1. For the ecoDa reaction to this question, please refer to our reply on the draft guidelines on internal governance (see point 1).

Question 2: Are the subject matter, scope and definitions sufficiently clear?

2. ecoDa appreciates the clear distinction between the suitability assessment at individual level versus the collective suitability of the members of the management body. Since boards are considered a collegial body this second element is of paramount importance (see also the general remarks).

3. For defining the role and assessing the suitability of the members of the ‘management body’ it might be good to make the following distinction, taking into account the nuances in board models (see also remarks on Q1):
• the non-executive members, being responsible for the supervisory function of the board and in some board models also for more strategic and leadership decision-making;
• the executive members, being responsible for (part of) the management function;
• the CEO, even if he is not a member of the ‘board’.
Additionally, it might be relevant to include in the guidance also clear definitions of what is meant by respectively non-executive directors, executive directors.
This distinction is very relevant for assessing the individual suitability, but also the collective responsibility of respectively the contingent of non-executives versus that of executive directors (see also point 63, p33). Moreover this distinction is also relevant for defining the necessary degree of independence of non-executives (see point 18 p45), certainly in their relationship with management and the company in its totality.

4. Although the guidelines give a brief description of the definition of key function holders, a more detailed analysis of whom to include might be relevant (especially whom to include in the ‘other’ category).

Question 3: Is the scope of assessments of key function holders by CRD-institutions appropriate and sufficiently clear?

See responses under question 2

Question 6: Are the guidelines with respect to the calculation of the number of directorships appropriate and sufficiently clear?
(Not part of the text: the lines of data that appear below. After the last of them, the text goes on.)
(* ===== verification/SysProof.v ===== *)
(** * System calls: the kernel reads only memory of the process *)

From stdpp Require Import base gmap list strings.
From Stdlib Require Import ZArith Lia.
From S2P Require Import Prelude Core Kalloc Vm Fs File Proc ProcProof Syscall.
Import Syscall.

Module SysProof.

Section Args.
Context {S T : Type} {HLT : Lens S T} {HLc : Lens T core} {HR : Lens S ram} {HV : Lens S Vm.vmvars}
  {O1 : LensOk S T} {O2 : LensOk T core} {P1 : LensSep S T ram} {P2 : LensSep S T Vm.vmvars}.
#[local] Hint Extern 0 (Lens S core) => exact (Proc.core_lens (T := T)) : typeclass_instances.
#[local] Instance core_ok_lens : LensOk S core := lens_comp_ok (T := T).

(** The memory, the page directory in use, and the process [p] with its entry [q], on
    the CPU [i]. *)
Context (m : mem) (d : Z) (q : proc) (i : nat) (ie : bool) (p : nat).

(** Any property that does not depend on the locks and CPUs. *)
Context (F : S -> Prop) (HFr : forall s c, F s -> same_procs (lget s) c -> F (lset c s)).

Definition at_proc (s : S) : Prop :=
  core_ok (lget s) i [] ie (Some p) /\ getp (lget s) p = q /\
  ram_bytes (lget s) = m /\ P2V (Vm.cr3 (lget s)) = d /\ F s.

(** The byte of the process at a virtual address, and the word of a system call. *)
Definition ub (va : Z) : Z := default 0 (loadb m <$> uaddr m d va false).
Definition word (a : Z) : option Z :=
  if a + 4 <=? sz q then Some (s32 (get32 (ub <$> [a; a + 1; a + 2; a + 3]) 0)) else None.

(** The user's pages are mapped and below the kernel. *)
Context (Hsz : 0 <= sz q <= KERNBASE)
  (Hmap : forall va, 0 <= va < sz q -> is_Some (uaddr m d va false)).

Lemma at_proc_core s c : at_proc s -> core_ok c i [] ie (Some p) -> same_procs (lget s) c -> at_proc (lset c s).
Proof.
  intros (Hc & Hq & Hm & Hd & HF) Hc' Hps. pose proof Hps as (Hp & _). split_and!; [| | | |by apply HFr].
  - by rewrite lget_lset.
  - rewrite lget_lset. unfold getp in *. by rewrite Hp.
  - cbn [lset Proc.core_lens lens_comp]. by rewrite lsep_r.
  - cbn [lset Proc.core_lens lens_comp]. by rewrite lsep_r.
Qed.

Lemma wp_this (s : S) (Q : nat -> S -> Prop) : at_proc s -> (forall s', at_proc s' -> Q p s') -> wp (this_proc (T := T)) s Q.
Proof.
  intros Hs HQ. eapply ProcProof.wp_this_proc; [apply Hs|]. intros c' Hc' Hp. apply HQ. by apply at_proc_core.
Qed.

Lemma wp_getq (s : S) (Q : proc -> S -> Prop) : at_proc s -> Q q s -> wp (getproc (T := T) p) s Q.
Proof.
  intros (_ & Hq & _) HQ. unfold getproc, Proc.getproc, core_get. apply wp_lgets. by rewrite Hq.
Qed.

Lemma wp_uget s va (Q : Z -> S -> Prop) : at_proc s -> 0 <= va < sz q -> Q (ub va) s -> wp (uget va) s Q.
Proof.
  intros (_ & _ & Hm & Hd & _) Hva HQ. unfold uget. wp_step. rewrite Hm, Hd.
  destruct (Hmap va Hva) as [a Ha]. unfold ub in HQ. rewrite Ha in HQ |- *. by apply wp_ret.
Qed.

Lemma wp_uread s : at_proc s -> forall n va (Q : list Z -> S -> Prop), 0 <= va -> va + Z.of_nat n <= sz q ->
  Q ((fun j => ub (va + Z.of_nat j)) <$> seq 0 n) s -> wp (uread va n) s Q.
Proof.
  intros Hs. induction n as [|n IH]; intros va Q H0 H1 HQ; cbn [uread]; [by apply wp_ret|].
  apply wp_bind, wp_uget; [done | lia |]. apply wp_bind. rewrite u32_small by (unfold KERNBASE in *; lia).
  apply IH; [lia | lia |]. apply wp_ret. cbn [seq fmap list_fmap] in HQ. rewrite Z.add_0_r in HQ.
  rewrite <- fmap_S_seq, <- list_fmap_compose in HQ. erewrite list_fmap_ext; [exact HQ|].
  intros j x _. cbn. f_equal. lia.
Qed.

Lemma wp_fetchint s addr (Q : option Z -> S -> Prop) : at_proc s -> 0 <= addr < 2 ^ 32 ->
  (forall s', at_proc s' -> Q (word addr) s') -> wp (fetchint (T := T) addr) s Q.
Proof.
  intros Hs Ha HQ. unfold fetchint. apply wp_bind, wp_this; [done|]. intros s1 Hs1. apply wp_bind, wp_getq; [done|].
  unfold word in HQ. destruct (Z.leb_spec (addr + 4) (sz q)) as [Hle|Hgt].
  - rewrite (proj2 (Z.leb_gt _ _)), u32_small, (proj2 (Z.ltb_ge _ _)) by (unfold KERNBASE in *; lia). cbn [orb].
    apply wp_bind, wp_uread; [done | lia | lia |]. apply wp_ret. cbn. rewrite Z.add_0_r. by apply HQ.
  - assert ((sz q <=? addr) || (sz q <? u32 (addr + 4)) = true) as ->.
    { destruct (Z.leb_spec (sz q) addr); [done|]. cbn [orb]. rewrite u32_small by (unfold KERNBASE in *; lia). apply Z.ltb_lt. lia. }
    apply wp_ret. by apply HQ.
Qed.

(** A NUL-terminated string that ends below the size of the process. *)
Definition cstring_at (a : Z) (l : list Z) : Prop :=
  0 <= a /\ a + zlen l < sz q /\ ub (a + zlen l) = 0 /\
  forall j x, l !! j = Some x -> ub (a + Z.of_nat j) = x /\ x <> 0.

Lemma cstring_cons a x l : cstring_at a (x :: l) <-> 0 <= a /\ ub a = x /\ x <> 0 /\ cstring_at (a + 1) l.
Proof.
  unfold cstring_at. rewrite zlen_cons. replace (a + (zlen l + 1)) with (a + 1 + zlen l) by lia. split.
  - intros (H0 & H1 & H2 & H3). destruct (H3 O x eq_refl) as [Hx Hn]. rewrite Z.add_0_r in Hx.
    split_and!; [done | done | done | lia | done | done |]. intros j y Hy. destruct (H3 (Datatypes.S j) y Hy) as [<- ?].
    split; [f_equal; lia | done].
  - intros (H0 & Hx & Hn & _ & H1 & H2 & H3). split_and!; [done | done | done |].
    intros [|j] y Hy; [injection Hy as <-; by rewrite Z.add_0_r|]. destruct (H3 j y Hy) as [<- ?]. split; [f_equal; lia | done].
Qed.

Lemma wp_fetchstr_loop s : at_proc s -> forall fuel a (Q : option (list Z) -> S -> Prop), 0 <= a -> sz q - a <= Z.of_nat fuel ->
  (forall r, (forall l, r = Some l <-> cstring_at a l) -> Q r s) -> wp (fetchstr_loop fuel a (sz q)) s Q.
Proof.
  intros Hs. assert (Hout : forall a (Q : option (list Z) -> S -> Prop), sz q <= a ->
    (forall r, (forall l, r = Some l <-> cstring_at a l) -> Q r s) -> Q None s).
  { intros a Q Ha HQ. apply HQ. intros l. split; [done|]. intros (_ & H & _). pose proof (zlen_nonneg l). lia. }
  induction fuel as [|f IH]; intros a Q H0 Hf HQ; cbn [fetchstr_loop]; [apply wp_ret; eapply Hout; [|exact HQ]; lia|].
  destruct (Z.ltb_spec a (sz q)) as [Hlt|Hge]; [|apply wp_ret; by eapply Hout].
  apply wp_bind, wp_uget; [done | done |]. destruct (Z.eqb_spec (ub a) 0) as [Hz|Hz].
  - apply wp_ret, HQ. intros [|x l]; split; try done.
    + intros _. split_and!; [done | unfold zlen; cbn; lia | unfold zlen; cbn; by rewrite Z.add_0_r |]. intros j x Hx. by rewrite lookup_nil in Hx.
    + rewrite cstring_cons. naive_solver.
  - apply wp_bind, IH; [lia | lia |]. intros r Hr. apply wp_ret, HQ. intros [|x l].
    + split; [by destruct r|]. intros (_ & _ & H & _). unfold zlen in H. cbn in H. rewrite Z.add_0_r in H. done.
    + rewrite cstring_cons, <- Hr. destruct r as [l'|]; cbn; naive_solver.
Qed.

Lemma wp_fetchstr s addr (Q : option (list Z) -> S -> Prop) : at_proc s -> 0 <= addr ->
  (forall r s', at_proc s' -> (forall l, r = Some l <-> cstring_at addr l) -> Q r s') -> wp (fetchstr (T := T) addr) s Q.
Proof.
  intros Hs Ha HQ. unfold fetchstr. apply wp_bind, wp_this; [done|]. intros s1 Hs1. apply wp_bind, wp_getq; [done|].
  destruct (Z.leb_spec (sz q) addr) as [Hle|Hlt].
  - apply wp_ret, HQ; [done|]. intros l. split; [done|]. intros (_ & H & _). pose proof (zlen_nonneg l). lia.
  - apply wp_fetchstr_loop; [done | done | lia |]. intros r Hr. by apply HQ.
Qed.

(** Where the argument number [n] is on the user's stack. *)
Definition arg_addr (n : Z) : Z := u32 (tf_esp (tf q) + 4 + 4 * n).

Lemma wp_argint s n (Q : option Z -> S -> Prop) : at_proc s ->
  (forall s', at_proc s' -> Q (word (arg_addr n)) s') -> wp (argint (T := T) n) s Q.
Proof.
  intros Hs HQ. unfold argint. apply wp_bind, wp_this; [done|]. intros s1 Hs1. apply wp_bind, wp_getq; [done|].
  apply wp_fetchint; [done | apply u32_range | done].
Qed.

(** C22: the arguments of a system call are checked.  Whatever stack pointer and pointers
    the user passes, fetching an argument never faults in the kernel and never reads
    memory outside of the process: [argptr] succeeds exactly for a block that lies in
    the process, and [argstr] exactly for a pointer to a NUL-terminated string in it,
    whose bytes are the result.  Nothing changes but locks that are taken and released. *)
Theorem args_checked s n size : at_proc s -> - 2 ^ 31 <= size < 2 ^ 31 ->
  wp (argptr (T := T) n size) s (fun r s' => at_proc s' /\ forall a,
    r = Some a <-> exists v, word (arg_addr n) = Some v /\ a = u32 v /\ 0 <= size /\ a < sz q /\ a + size <= sz q) /\
  wp (argstr (T := T) n) s (fun r s' => at_proc s' /\ forall l,
    r = Some l <-> exists v, word (arg_addr n) = Some v /\ cstring_at (u32 v) l).
Proof.
  intros Hs Hsize. split.
  - unfold argptr. apply wp_bind, wp_this; [done|]. intros s1 Hs1. apply wp_bind, wp_argint; [done|]. intros s2 Hs2.
    destruct (word (arg_addr n)) as [v|]; [|apply wp_ret; naive_solver].
    apply wp_bind, wp_getq; [done|]. pose proof (u32_range v) as Hv.
    destruct (_ || _ || _) eqn:E; apply wp_ret; (split; [done|]); intros a; split.
    + done.
    + intros (v' & [= <-] & -> & H1 & H2 & H3). rewrite (u32_small (u32 v + size)) in E by (unfold KERNBASE in *; lia).
      rewrite (proj2 (Z.ltb_ge _ _)), (proj2 (Z.leb_gt _ _)), (proj2 (Z.ltb_ge _ _)) in E by lia. done.
    + intros [= <-]. apply orb_false_iff in E as [[E1%Z.ltb_ge E2%Z.leb_gt]%orb_false_iff E3%Z.ltb_ge].
      rewrite (u32_small (u32 v + size)) in E3 by (unfold KERNBASE in *; lia). by exists v.
    + intros (v' & [= <-] & -> & _). done.
  - unfold argstr. apply wp_bind, wp_argint; [done|]. intros s2 Hs2.
    destruct (word (arg_addr n)) as [v|]; [|apply wp_ret; naive_solver].
    apply wp_fetchstr; [done | apply u32_range |]. intros r s3 Hs3 Hr. split; [done|]. intros l. rewrite Hr. naive_solver.
Qed.

End Args.

(** *** A process of 32 bytes that passes the string "hi" *)

Definition hi_mem : mem :=
  storeb (storeb (store32 (store32 (store32 ∅ 0x80001000 0x2007) 0x80002000 0x3007) 0x8000300C 20)
    0x80003014 104) 0x80003015 105.
Definition hi_proc : proc :=
  Proc.with_tf {| tf_eax := 0; tf_eip := 0; tf_esp := 8; tf_cs := 0; tf_ds := 0; tf_es := 0; tf_ss := 0; tf_eflags := 0;
                  tf_trapno := 0; tf_err := 0 |} (Proc.with_sz 32 (with_state RUNNING proc0)).
Definition hi_state : core * (ram * Vm.vmvars) :=
  (set_procs [hi_proc] boot_core,
   ({| ram_bytes := hi_mem |}, {| Vm.kpgdir := 0; Vm.cr3 := 0x1000; Vm.esp0 := 0 |})).

Lemma hi_mapped va : 0 <= va < 32 -> is_Some (uaddr hi_mem 0x80001000 va false).
Proof.
  intros Hva. assert (H : forallb (fun j => bool_decide (is_Some (uaddr hi_mem 0x80001000 (Z.of_nat j) false))) (seq 0 32) = true)
    by (vm_compute; reflexivity).
  rewrite forallb_forall in H. specialize (H (Z.to_nat va)). rewrite Z2Nat.id in H by lia.
  eapply bool_decide_eq_true_1, H, in_seq. lia.
Qed.

Lemma args_checked_witness :
  wp (argstr (T := core) 0 : M (core * (ram * Vm.vmvars)) _) hi_state (fun r _ => r = Some [104; 105]).
Proof.
  assert (Hsz : 0 <= sz hi_proc <= KERNBASE) by (split; vm_compute; discriminate).
  destruct (args_checked (T := core) hi_mem 0x80001000 hi_proc 0 true 0 (fun _ => True) (fun _ _ _ _ => I) Hsz hi_mapped hi_state 0 0) as [_ H];
    [split_and!; [apply core_ok_procs, boot_ok | reflexivity | reflexivity | reflexivity | done] | lia |].
  eapply wp_conseq; [exact H|]. clear H.
  intros r s' [_ H]. apply H. exists 20. split; [reflexivity|]. split_and!; [vm_compute; discriminate | reflexivity | reflexivity |].
    intros [|[|j]] x Hx; [injection Hx as <- | injection Hx as <- | done]; by split.
Defined.

End SysProof.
5. The calculation of the number of acceptable directorships (point 52, p30) does not include mandates as director in organisations which do not pursue predominantly commercial objectives. This is in line with internationally accepted practices that stimulate taking up societal duties as professional directors. However, ecoDa appreciates that such mandates need to be taken into account when assessing the time commitment. In more general terms, the fact that the guidelines propose to define sufficient time commitment in a much broader perspective than just the number of other mandates (point 39 p28) deserves applause. But it would also be relevant, according to ecoDa to include in the guidelines that more time commitment and limitations on the number of directorships inevitably will lead/need to lead to higher director fees.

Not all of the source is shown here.